Evaluating the first round results, political scientist Jiří Štefek noted that Hlavatý's result in the first round was lower than expected, and stated that Hlavatý should work harder on his campaign before the second round if he wanted to win. Another disappointing result was that of the Social Democratic candidate Šklíba, who had been considered a strong candidate but received only 6%. Štefek also commented on the result of Terezie Holovská, who had been a high-profile candidate due to her problems registering. Štefek said that Holovská had never had a chance since the beginning of the election.

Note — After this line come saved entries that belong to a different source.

Definition generate_domain_candidates (base : str) : list str :=
  let tokens := split_ws base in
  let joined := join "" tokens in
  let dashed := join "-" tokens in
  let candidates : pyset :=
    flat_map (fun core =>
                if 4 <=? length core
                then map (fun suf => core ++ suf) DOMAIN_SUFFIXES_AU
                else [])
             (set_iter [joined; dashed]) in
  set_iter candidates.

Definition has_mx (domain : str) : M bool :=
  try_except
    (emit (EvDns domain) ;;
     answers <- lift (resolve_mx net domain) ;;
     ret (0 <? length answers))
    (fun _ => ret false).

Definition generate_emails (domain : str) : list str :=
  map (fun p => p ++ "@" ++ domain) EMAIL_PREFIXES_AU.

(** The loop over the domains of one company: the first domain with
    MX records gives the guesses, and ends the loop. *)
Definition domains_loop (r : row) (legal_name : str)
    (domains : list str) (results : list guess) : M (list guess) :=
  for_each domains results (fun results dom =>
    ok <- has_mx dom ;;
    if ok
    then ret (Break (results ++
           map (fun em => {| abn := or_empty (row_get "abn" r);
                             legal_name := legal_name;
                             guessed_domain := dom;
                             email := em;
                             method := "guess_mx" |})
               (generate_emails dom)))
    else ret (Next results)).

(** [main], from the rows read to the rows written *)
Definition main (rows : list row) : M (list guess) :=
  for_each rows [] (fun results r =>
    let legal_name := row_name r in
    if negb (nonempty (strip legal_name)) then ret (Next results)
    else
      let norm := normalize_name legal_name in
      let domains := generate_domain_candidates norm in
      results' <- domains_loop r legal_name domains results ;;
      ret (Next results')).

End Run.

End GuessV1.

(** ** [guess/sysiphe_guess_emails_v2.py] *)

Module GuessV2.

Definition normalize_name := Names.normalize_name.

Definition PREFERRED_PREFIXES_AU : list str :=
  ["enquiries"; "enquiry"; "contact"; "info"; "hello"; "sales"; "support"].

Definition DOMAIN_SUFFIXES_AU : list str :=
  [".com.au"; ".net.au"; ".org.au"; ".com"].

Definition GENERIC_TOKENS : list str :=
  ["insurance"; "steel"; "hardware"; "investments"; "finance";
   "solutions"; "services"; "group"].

Definition within (lo hi : nat) (s : str) : bool :=
  (lo <=? length s) && (length s <=? hi).

(** The set [cores] of [domain_core_candidates], as it is filled: the
    joined name, the hyphenated name and the first two tokens, each added
    when its length passes its test. *)
Definition accepted_cores (tokens : list str) : pyset :=
  let joined := join "" tokens in
  let dashed := join "-" tokens in
  let cores : pyset := [] in
  let cores := if within 4 24 joined then cores ++ [joined] else cores in
  let cores := if within 4 28 dashed then cores ++ [dashed] else cores in
  if 2 <=? length tokens
  then let core2 := join "" (firstn 2 tokens) in
       if within 4 18 core2 then cores ++ [core2] else cores
  else cores.

Record guess := {
  abn : str;
  legal_name : str;
  display_name : str;
  guessed_domain : str;
  email : str;
  confidence : Z;
  site_ok : str;
  mx : str;
  method : str
}.

Record totals := {
  results : list guess;
  tested : nat;
  kept : nat
}.

Definition domain_candidates (cores : list str) : list str :=
  flat_map (fun core => map (fun suf => core ++ suf) DOMAIN_SUFFIXES_AU)
           cores.

Definition is_obvious_sink (mx_list : list str) : bool := false.

(** [business_name or legal_name], both stripped *)
Definition row_name (r : row) : str :=
  let legal_name := strip (or_empty (row_get "legal_name" r)) in
  let business_name := strip (or_empty (row_get "business_name" r)) in
  if nonempty business_name then business_name else legal_name.

(** The body of the loop of [best_email] is a [return]. *)
Definition best_email_loop (domain : str) : option str :=
  for_return PREFERRED_PREFIXES_AU (fun p => Some (p ++ "@" ++ domain)).

Definition best_email (domain : str) : str :=
  match best_email_loop domain with
  | Some address => address
  | None => "info@" ++ domain
  end.

Definition confidence_score (domain norm_name : str)
    (mx_list : list str) (site_ok : bool) : Z :=
  let score := 0%Z in
  let score := if nonempty_list mx_list then (score + 40)%Z else score in
  let score := if site_ok then (score + 30)%Z else score in
  let tokens := split_ws norm_name in
  let score :=
    match tokens with
    | [] => score
    | t0 :: _ =>
        let core := before_first "." domain in
        let score := if contains t0 core then (score + 20)%Z else score in
        match tokens with
        | _ :: t1 :: _ => if contains t1 core then (score + 10)%Z else score
        | _ => score
        end
    end in
  Z.min score 100.

Section Run.
Context {order : PySetOrder} (net : Net).

Definition domain_core_candidates (norm : str) : list str :=
  let tokens := filter nonempty (split_ws norm) in
  match tokens with
  | [] => []
  | t0 :: _ =>
      if (length tokens =? 1) && mem t0 GENERIC_TOKENS then []
      else set_iter (accepted_cores tokens)
  end.

Definition mx_hosts (domain : str) : M (list str) :=
  try_except
    (emit (EvDns domain) ;;
     answers <- lift (resolve_mx net domain) ;;
     ret (map (fun r => lower (rstrip_by (Ascii.eqb ".") r)) answers))
    (fun _ => ret []).

Definition site_responds (domain : str) : M bool :=
  for_each ["https://"; "http://"] false (fun _ scheme =>
    let url := scheme ++ domain in
    try_except
      (emit (EvHttp url) ;;
       r <- lift (requests_get net url) ;;
       if (status_code r <? 500)%Z then ret (Break true)
       else ret (Next false))
      (fun _ => ret (Next false))).

(** The state of the loop over the candidates of one company *)
Definition probe_state : Type := nat * option guess.

Definition probe (r : row) (legal_name name norm : str)
    (st : probe_state) (dom : str) : M (flow probe_state) :=
  let '(tested, best) := st in
  let tested := S tested in
  mx_list <- mx_hosts dom ;;
  if negb (nonempty_list mx_list) then ret (Next (tested, best))
  else if is_obvious_sink mx_list then ret (Next (tested, best))
  else
    site_ok <- site_responds dom ;;
    let score := confidence_score dom norm mx_list site_ok in
    let better :=
      match best with
      | None => true
      | Some b => (confidence b <? score)%Z
      end in
    if better
    then ret (Next (tested,
           Some {| abn := or_empty (row_get "abn" r);
                   legal_name := legal_name;
                   display_name := name;
                   guessed_domain := dom;
                   email := best_email dom;
                   confidence := score;
                   site_ok := if site_ok then "yes" else "no";
                   mx := join ";" (firstn 3 mx_list);
                   method := "guess_mx_http" |}))
    else ret (Next (tested, best)).

Definition company (st : totals) (r : row) : M (flow totals) :=
  let legal_name := strip (or_empty (row_get "legal_name" r)) in
  let name := row_name r in
  if negb (nonempty name) then ret (Next st)
  else
    let norm := normalize_name name in
    let cores := domain_core_candidates norm in
    if negb (nonempty_list cores) then ret (Next st)
    else
      let candidates := domain_candidates cores in
      p <- for_each candidates (tested st, None)
             (probe r legal_name name norm) ;;
      match snd p with
      | Some best =>
          ret (Next {| results := results st ++ [best];
                       tested := fst p;
                       kept := S (kept st) |})
      | None =>
          ret (Next {| results := results st;
                       tested := fst p;
                       kept := kept st |})
      end.

(** [main], from the rows read to the rows written *)
Definition main (rows : list row) : M totals :=
  for_each rows {| results := []; tested := 0; kept := 0 |} company.

End Run.

End GuessV2.

(** ** [guess/sysiphe_guess_verify_email.py] *)

Module GuessVerify.

(** [[a-zA-Z0-9._%+-]] *)
Definition local_char (c : ascii) : bool :=
  is_lower c || is_upper c || is_digit c || one_of "._%+-" c.

(** [[a-zA-Z0-9-]] *)
Definition label_char (c : ascii) : bool :=
  is_lower c || is_upper c || is_digit c || Ascii.eqb c "-".

(** [[a-zA-Z]] *)
Definition tld_char (c : ascii) : bool := is_lower c || is_upper c.

(** [\b[a-zA-Z0-9._%+-]+@([a-zA-Z0-9-]+\.)+[a-zA-Z]{2,}\b] *)
Definition EMAIL_RE : regex :=
  (Bnd >> Rep 1 (Cls local_char) >> Chr "@" >>
   Rep 1 (Rep 1 (Cls label_char) >> Chr ".") >>
   Rep 2 (Cls tld_char) >> Bnd)%regex.

Definition BAD_EMAIL_HINTS : list str :=
  ["example.com"; "yourcompany.com"; "email.com"; "test.com"; "domain.com"].

Section Run.
Context {order : PySetOrder}.

Definition extract_emails (txt : str) : list str :=
  let emails : pyset := map lower (finditer EMAIL_RE txt) in
  let out :=
    filter (fun e => negb (existsb (fun bad => contains bad e)
                                   BAD_EMAIL_HINTS))
           (set_iter emails) in
  sorted out.

End Run.

Definition CONTACT_PATHS : list str :=
  ["/contact"; "/contact-us"; "/about"; "/about-us"; "/support";
   "/enquiries"].

(** [norm_domain(d)]; [d] is [None] for a missing value ([d or ""]). *)
Definition norm_domain (d : option str) : str :=
  let d := lower (strip (or_empty d)) in
  let d := replace "http://" "" (replace "https://" "" d) in
  let d := before_first "/" d in
  if startswith "www." d then skipn 4 d else d.

Definition preferred : list str :=
  ["contact@"; "info@"; "hello@"; "enquiries@"; "enquiry@"; "sales@";
   "support@"; "admin@"].

(** The two loops of [pick_best_email]: the first address, in the order
    of the list, that starts with the earliest prefix some address starts
    with. *)
Definition preferred_email (prefixes emails : list str) : option str :=
  for_return prefixes (fun p =>
    for_return emails (fun e =>
      if startswith p e then Some e else None)).

Definition pick_best_email (emails : list str) : option str :=
  match emails with
  | [] => None
  | e0 :: _ =>
      match preferred_email preferred emails with
      | Some e => Some e
      | None => Some e0
      end
  end.

(** A row of the output *)
Record verified_row := {
  abn : str;
  legal_name : str;
  domain : str;
  email : str;
  found_url : str;
  method : str
}.

Section Site.
Context {order : PySetOrder} (net : Net).

Definition fetch (url : str) : M (option str) :=
  try_except
    (emit (EvHttp url) ;;
     r <- lift (requests_get net url) ;;
     if (status_code r =? 200)%Z then ret (Some (text r))
     else ret None)
    (fun _ => ret None).

(** The address and the page it was found on, or [None] for
    [(None, None)]. *)
Definition verify_email_on_site (domain : str) : M (option (str * str)) :=
  let base := "https://" ++ domain in
  for_each ("" :: CONTACT_PATHS) None (fun _ path =>
    let url := if nonempty path
               then rstrip_by (Ascii.eqb "/") base ++ path
               else base in
    html <- fetch url ;;
    match html with
    | None | Some [] => ret (Next None)
    | Some html =>
        let emails := extract_emails html in
        match pick_best_email emails with
        | Some (c :: e) => ret (Break (Some (c :: e, url)))
        | _ => ret (Next None)
        end
    end).

(** The rows written and the count [found] *)
Definition verify_state : Type := list verified_row * nat.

Sobotka was endorsed by four candidates prior to the second round: Klára Sovová, Jaroslav Dvorský, Karel Šklíba and Blanka Horáková. Hlavatý was endorse by Terezie Holovská. The second round will be held on 12 and 13 January 2018, alongside the first round of the presidential election. Sobotka defeated Hlavatý by a large margin in the second round held on 12 and 13 January 2018, receiving 67% of votes, with Hlavatý on 33% of votes.

==Betting odds==
Betting shops considered Jiří Hlavatý the front runner. His betting odds were 1:1.8, while his main rival Sobotka had 1:2.5 odds. Klára Sovová was considered the third strongest candidate, with odds of 1:5.

==Results==

| Candidate |  | Party | First round |  | Second round |  |
| Votes | % | Votes | % |
|  | Jan Sobotka | Mayors and Independents supported by ODS, TOP 09 and KDU–ČSL | 7,615 | 33.51% | 30,331 | 67.11% |
|  | Jiří Hlavatý | ANO 2011 | 5,728 | 25.21% | 14,859 | 32.88% |
|  | Klára Sovová | Independent Initiative | 2,700 | 11.88% |  |  |
|  | Jaroslav Dvorský | Czech Pirate Party | 2,406 | 10.59% |
|  | Iva Řezníčková | Communist Party of Bohemia and Moravia supported by SPO | 1,612 | 7.09% |
|  | Karel Šklíba | Czech Social Democratic Party | 1,294 | 5.69% |
|  | Luďka Tomešová | Freedom and Direct Democracy | 759 | 3.34% |
|  | Blanka Horáková | Civic Democratic Alliance | 455 | 2.00% |
|  | Terezie Holovská | Independent | 149 | 0.65 |
| Total valid votes |  |  | 22,718 | 98.81 | 45,190 | 71.78% |
| Invalid votes |  |  | 274 | 1.19 | 17,743 | 28.22% |
| Total |  |  | 100,438 | 100 | 99,263 | 100 |
| Registered voters/turnout |  |  | 22,992 | 22.90% | 62,956 | 59.43% |
Source:Czech Statistical Bureau

==Aftermath==
Sobotka was elected as Senator, to serve the rest of Hlavatý's term. Sobotka stated that he plans to focus on regional development. Hlavatý said he had congratulated Sobotka, and suggested that people had most likely decided that businessmen don't belong in politics. Hlavatý decided to leave politics after his defeat.

Political scientist Jiří Štefek stated that Hlavatý's defeat was caused by disappointment with Andrej Babiš, and the other parties' support for Sobotka.